T-MOBILE WORKPLACE– Bellevue, WA

ENVIRONMENTAL GRAPHICS PROGRAM

Helping employees in a satellite office feel connected to the main campus through a wild and weird graphics program.

OVERVIEW

My Role: Graphic Designer
What I Did: Graphic Program Theme
Development, User Journeys, Technical Drafting of Dimensional Elements, Final Art Production

Project Type: Environmental Graphics
Software: Illustrator, InDesign, Photoshop
Firm: Gensler
Timeline: 5 months

PROJECT INTRO

With their company growing rapidly, T-Mobile real estate team was in a pinch. They quickly needed some extra space but unfortunately that meant leasing a building that was separated from their main campus. We were tasked with creating a graphics program for a new three-story satellite building that embodied their culture and maintained a strong connection to their HQ.

ET, phone Bellevue.

Conceptual Approach

Furry picture frames. Glittery roller-skates. Freak flags. A bridge troll. No, I didn’t just throw a handful of word poetry magnets onto to a fridge door. These are just some of the parts and pieces that exemplify the T-Mobile's unwavering culture of Weird.

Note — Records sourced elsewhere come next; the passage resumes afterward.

(* ===== verification/FixedSize.v ===== *)
(** * FixedSize: allocators of blocks of one size

    Models [ku/src/allocator/fixed_size.rs] and the clips of
    [ku/src/allocator/cache.rs]: a bitmap of the blocks in use over a quarry of memory,
    and the caches of blocks that are filled from it.  A pointer is its address. *)

From Stdlib Require Import ZArith Lia.
From stdpp Require Import base list numbers tactics.
From S2P Require Import Prelude Addr Frage Block Mmu PageAllocator BigAllocator.
From S2P Require Import AllocInfo Bitmap Bump DynamicBitmap Quarry.

Open Scope Z_scope.
Open Scope outcome_scope.

(** ** Clips *)

(** [heapless::Vec<*mut u8, CLIP_SIZE>], and the size of [heapless::Vec<*mut u8, 0>] in
    bytes.  [push] returns the element that did not fit. *)
Class HeaplessVec (V : Type) := {
  vec_empty_size : Z;
  vec_new : V;
  vec_len : V -> Z;
  vec_capacity : V -> Z;
  vec_push : Z -> V -> V * option Z;
  vec_push_unchecked : Z -> V -> V;
  vec_pop : V -> V * option Z;
}.

(** The minimal size and alignment of blocks: that of a [u64]. *)
Definition MIN_SIZE : Z := 8.

Definition POINTER_SIZE : Z := 8.
(** The size of an [Info]: eight words. *)
Definition INFO_SIZE : Z := 64.
Definition CLIP_METADATA_SIZE (V : Type) `{HeaplessVec V} : Z := vec_empty_size + POINTER_SIZE + INFO_SIZE.
Definition CLIP_SIZE (V : Type) `{HeaplessVec V} : Z := 32 - div_ceil (CLIP_METADATA_SIZE V) POINTER_SIZE.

When we began to craft the strategy around the environmental graphics program, we knew we needed to dial the unexpected up to 11. They don’t play by the boring rules, and they don’t want their workplaces to either. We started by taking their core business values and distilling them into a cohesive thematic approach that we could apply through the graphics program. We isolated certain areas on each floor to celebrate specific brand stories. The lobby and arrival spaces were heavy on the Brand and Values, while areas like the breakout spaces got more interactive and engagement-driven expressions.

Adding Values

A brand’s values statement shouldn’t just be words on a page. Values are meant to remind employee’s of their collective mission. The reason they show up to work everyday. We chose to leverage the company's values statements by creating unique expressions on every floor that served as visual metaphors. In this case, making literal connections with nodes and wires to reflect the ways T-Mobile brings people together, no matter the distance.

When in Doubt, Fur it Out

T-Mobile prides itself on giving employees agency to infuse their personalities into their workspaces. One example of this is “fur baby brag board” installation where employees can hang up pictures of their pets.